The scabbard of Excalibur, “heavy of gold and precious stones”, was, in Merlin’s opinion, worth ten of the sword, because as long as a fighter had the scabbard upon him, he would lose no blood, no matter how severely wounded. The importance of the scabbard is an argument for making Excalibur the sword given by the Lady of the Lake, since it is more difficult to account for a scabbard belonging specifically to a sword that appeared sheathed in stone and anvil.
Morgan stole this scabbard and threw it into a convenient body of water fairly early in Arthur’s career.
In the fifteenth-century Catalan romances Tirant Lo Blanch, Excalibur seems to possess a kind of oracular magic: gazing into his great sword enables Arthur to give every questioner an answer replete with the wisdom of medieval courtly philosphy. This, however, occurs in a passage that surely describes an elaborate and presumably rehearsed masque.

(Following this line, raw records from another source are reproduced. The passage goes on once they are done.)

(* ===== verification/Mock.v ===== *)
(** * The code [mock!] and [replace!] expand to ([src/macros/src/lib.rs],
      [src/src/lib.rs])

    One use of [mock!] expands to a site: the statics that point to its mock,
    the function the patch jumps to ([__shimforge_call]), the builder of
    expectations, and the installation.  The function arguments are one value
    of type [A], its result is of type [V]. *)

From S2P Require Import Prelude Errors Memory Executable X86 Code Routing Expectations Session Calls.

#[local] Open Scope Z_scope.
#[local] Set Default Proof Using "Type*".

(** [__ShimforgeRule]; [action] points to the [__ShimforgeAction] behind its
    mutex. *)
Module ShimforgeRule.
Record t (A : Type) := Make { meta : nat; matcher : A → bool; action : nat }.
Arguments Make {A}. Arguments meta {A}. Arguments matcher {A}. Arguments action {A}.
End ShimforgeRule.

#[export] Instance shimforge_rule {A} : Rule (ShimforgeRule.t A) := ShimforgeRule.meta.

(** [__ShimforgeAction].  A boxed [FnMut] answers from its arguments and from
    the calls it had before; a boxed [FnOnce] is taken by its call. *)
Inductive ShimforgeAction (A V : Type) :=
| Repeat (respond : list A → A → result V) (history : list A)
| Once (action : option (A → result V)).
Arguments Repeat {A V}. Arguments Once {A V}.

(** The statics of a site, [__SHIMFORGE_LOCAL] of every thread, and the
    actions of its rules. *)
Record site (A V : Type) := mkSite {
  SHIMFORGE_LOCAL : gmap nat nat;
  SHIMFORGE_GLOBAL : option nat;
  SHIMFORGE_GLOBAL_ACTIVE : bool;
  mock_actions : list (ShimforgeAction A V) }.
Arguments mkSite {A V}. Arguments SHIMFORGE_LOCAL {A V}. Arguments SHIMFORGE_GLOBAL {A V}.
Arguments SHIMFORGE_GLOBAL_ACTIVE {A V}. Arguments mock_actions {A V}.

Section statics.
Context {A V : Type}.
Implicit Types x : site A V.

Definition set_local_slot (thread : nat) (slot : option nat) x : site A V :=
  mkSite (partial_alter (λ _, slot) thread (SHIMFORGE_LOCAL x)) (SHIMFORGE_GLOBAL x)
    (SHIMFORGE_GLOBAL_ACTIVE x) (mock_actions x).
Definition set_global_slot (slot : option nat) (active : bool) x : site A V :=
  mkSite (SHIMFORGE_LOCAL x) slot active (mock_actions x).
Definition set_actions (l : list (ShimforgeAction A V)) x : site A V :=
  mkSite (SHIMFORGE_LOCAL x) (SHIMFORGE_GLOBAL x) (SHIMFORGE_GLOBAL_ACTIVE x) l.

(** The mock [__shimforge_call] finds on a thread. *)
Definition site_state (thread : nat) x : option nat :=
  match SHIMFORGE_LOCAL x !! thread with
  | Some state => Some state
  | None => if SHIMFORGE_GLOBAL_ACTIVE x then SHIMFORGE_GLOBAL x else None
  end.

(** [__shimforge_set]. *)
Definition shimforge_set (state : nat) (slot : option nat) : result (option nat) :=
  match slot with
  | Some _ => Err (error "mock site is already active")
  | None => Ok (Some state)
  end.

(** Filling the slot of the session's thread, or the one of all threads. *)
Definition activate (owner : option nat) (state : nat) : M Error (site A V) unit :=
  match owner with
  | Some thread =>
      slot ← gets (λ x, SHIMFORGE_LOCAL x !! thread);
      slot ← lift (shimforge_set state slot);
      modify (set_local_slot thread slot)
  | None =>
      slot ← gets SHIMFORGE_GLOBAL;
      slot ← lift (shimforge_set state slot);
      active ← gets SHIMFORGE_GLOBAL_ACTIVE;
      modify (set_global_slot slot active);;
      modify (λ x, set_global_slot (SHIMFORGE_GLOBAL x) true x)
  end.

(** [__shimforge_detach]. *)
Definition shimforge_detach (owner : option nat) x : site A V :=
  match owner with
  | Some thread => set_local_slot thread None x
  | None => set_global_slot None false x
  end.

(** A boxed action. *)
Definition mock_action_new (action : ShimforgeAction A V) : M Error (site A V) nat := λ x,
  (Ok (length (mock_actions x)), set_actions (mock_actions x ++ [action]) x).

(** The end of [__shimforge_call]: the action of the rule, under its lock. *)
Definition run_action (args : A) (rule : ShimforgeRule.t A) : M Error (site A V) V := λ x,
  match mock_actions x !! ShimforgeRule.action rule with
  | Some (Repeat respond history) =>
      (respond history args,
       set_actions (<[ShimforgeRule.action rule := Repeat respond (history ++ [args])]>
         (mock_actions x)) x)
  | Some (Once None) => (Panic "one-use return was already used", x)
  | Some (Once (Some action)) =>
      (action args,
       set_actions (<[ShimforgeRule.action rule := Once None]> (mock_actions x)) x)
  | None => (Panic "dangling closure", x)
  end.
End statics.

(** [__ShimforgeBuilder]. *)
Module Builder.
Record t (A : Type) := Make { state : nat; config : Config.t; matcher : A → bool }.
Arguments Make {A}. Arguments state {A}. Arguments config {A}. Arguments matcher {A}.

Definition set_config {A} (config : Config.t) (b : t A) : t A :=
  Make (state b) config (matcher b).

(** [__ShimforgeMock::expect]. *)
Definition expect {A} (state : nat) : t A := Make state Config.default (λ _, true).

(** [with], [times], [once], [in_sequence]. *)
Definition with_matcher {A} (f : A → bool) (b : t A) : t A := Make (state b) (config b) f.
Definition times {A} (count : CallCount.bounds) (b : t A) : t A :=
  set_config (Config.times (config b) count) b.
Definition once {A} (b : t A) : t A := set_config (Config.once (config b)) b.
Definition in_sequence {A} (s : Sequence) (b : t A) : t A :=
  set_config (Config.in_sequence (config b) s) b.
End Builder.

Section operations.
Context {P A V : Type} `{!Platform P, !Pages P, !Code}.
Abbreviation C := (scope P (ShimforgeRule.t A) (site A V)).
Abbreviation T := (M Error C).

(** What a call ends with: an answer of the mock, or a call of the function
    at an address with the same arguments ([__invoke!]). *)
Inductive Called := Answer (v : V) | Invoke (target : Z).

(** [__shimforge_call] on the thread [th]; [dispatcher] is its own address. *)
Definition shimforge_call (th : nat) (dispatcher : Z) (args : A) : T Called :=
  state ← gets (λ c, site_state th (slots c));
  match state with
  | None =>
      target ← in_proc (route th dispatcher);
      target ← lift (expect "mock is not active" target);
      mret (Invoke target)
  | Some state =>
      v ← mocked_call th state (λ rule, ShimforgeRule.matcher rule args) (run_action args);
      mret (Answer v)
  end.

(** The block [mock!] expands to; [name] is [stringify!(source)]. *)
Definition mock (source target : Z) (name : string) : T nat :=
  checked
    (local ← gets is_local;
     th ← gets thread;
     let owner := if local : bool then Some th else None in
     state ← in_world (state_new name);
     in_slots (activate owner state);;
     install_mock source target (OwnedMock.Make state (shimforge_detach owner));;
     mret state).

(** [__ShimforgeMock::verify], [checkpoint]. *)
Definition mock_verify (state : nat) : T unit := checked (in_world (state_verify state)).
Definition mock_checkpoint (state : nat) : T unit := checked (in_world (checkpoint state)).

(** [returning] and [returning_once]: the rule of the builder with an
    action. *)
Definition add_action (b : Builder.t A) (config : Config.t) (action : ShimforgeAction A V)
  : T nat :=
  h ← in_slots (mock_action_new action);
  checked (in_world (add (Builder.state b) config
    (λ meta, ShimforgeRule.Make meta (Builder.matcher b) h))).
Definition mock_returning (respond : list A → A → result V) (b : Builder.t A) : T nat :=
  add_action b (Builder.config b) (Repeat respond []).
Definition mock_returning_once (action : A → result V) (b : Builder.t A) : T nat :=
  config ← lift (check (Config.for_once (Builder.config b)));
  add_action b config (Once (Some action)).

(** [panics], [never], and, for outputs that borrow nothing, [returns],
    [return_once], [returns_default]. *)
Definition mock_panics (message : string) (b : Builder.t A) : T nat :=
  mock_returning (λ _ _, Panic message) b.
Definition mock_never (b : Builder.t A) : T nat :=
  mock_panics "forbidden mock call" (Builder.times (CallCount.Exact 0) b).
Definition mock_returns (value : V) (b : Builder.t A) : T nat :=
  mock_returning (λ _ _, Ok value) b.
Definition mock_return_once (value : V) (b : Builder.t A) : T nat :=
  mock_returning_once (λ _, Ok value) b.
Definition mock_returns_default (default : V) (b : Builder.t A) : T nat :=
  mock_returning (λ _ _, Ok default) b.
End operations.

(** ** [replace!] *)

Section replace.
Context {P R X : Type} `{!Platform P, !Pages P, !Code, !Rule R}.
Abbreviation T := (M Error (scope P R X)).

(** [__replace_local!]: install the generated [__dispatch]. *)
Definition macro_replace_local (source dispatcher target : Z) : T unit :=
  checked (replace_local source dispatcher target).

(** [replace!]. *)
Definition macro_replace (source dispatcher target : Z) : T unit :=
  local ← gets is_local;
  if local : bool then macro_replace_local source dispatcher target
  else replace_raw source target.

(** [__dispatch] on the thread [th]: the address it calls. *)
Definition dispatch (th : nat) (dispatcher : Z) : T Z :=
  target ← in_proc (route th dispatcher);
  lift (expect "replacement is not active" target).
End replace.

(** ** The statics *)

Section statics_proofs.
Context {A V : Type}.
Implicit Types x : site A V.

(** The flag says whether the global slot is filled. *)
Definition site_ok x : Prop :=
  SHIMFORGE_GLOBAL_ACTIVE x = bool_decide (is_Some (SHIMFORGE_GLOBAL x)).

(** What a thread finds after [state] was put into the slot of [owner]. *)
Definition site_seen (owner : option nat) (state : nat) x (th : nat) : option nat :=
  match owner with
  | Some owner => if decide (th = owner) then Some state else site_state th x
  | None => match SHIMFORGE_LOCAL x !! th with Some k => Some k | None => Some state end
  end.

Lemma activate_run x owner state o x' :
  site_ok x → activate owner state x = (o, x') →
  match o with
  | Ok _ => site_ok x' ∧ mock_actions x' = mock_actions x ∧
      (∀ th, site_state th x' = site_seen owner state x th) ∧
      shimforge_detach owner x' = x
  | Err _ => x' = x ∧
      is_Some (match owner with Some th => SHIMFORGE_LOCAL x !! th | None => SHIMFORGE_GLOBAL x end)
  | _ => False
  end.
Proof.
  intros Hok. destruct x as [local global active actions]. unfold site_ok in Hok. simpl in Hok.
  unfold activate, mbind, M_bind, gets, lift, modify. destruct owner as [owner|]; simpl.
  - destruct (local !! owner) as [k|] eqn:Hl; simpl; intros [= <- <-]; [split; [done|by eauto]|].
    unfold set_local_slot. simpl. split_and!; [done|done| |].
    + intros th. unfold site_state. simpl. destruct (decide (th = owner)) as [->|Hne].
      * by rewrite lookup_partial_alter_eq.
      * by rewrite lookup_partial_alter_ne.
    + rewrite partial_alter_partial_alter_eq. f_equal. apply partial_alter_id. by rewrite Hl.
  - destruct global as [k|]; simpl; intros [= <- <-]; [split; [done|by eauto]|].
    split_and!; [done|done|done|]. unfold set_global_slot. simpl. by rewrite Hok.
Qed.
End statics_proofs.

Sir Thomas Malory does not name the sword in his Le Morte d’Arthur. In the early Welsh story of Culhwch and Olwen, the sword is called Caladvwlch, which can be linguistically linked with the magical sword Caladbolg (derived from calad – ‘hard’ – and bolg – ‘lightning’), a sword borne by Irish heroes, and in particular Cú Chulainn. Geoffrey of Monmouth calls the sword Caliburnus, and so derives the Excalibur of the romances.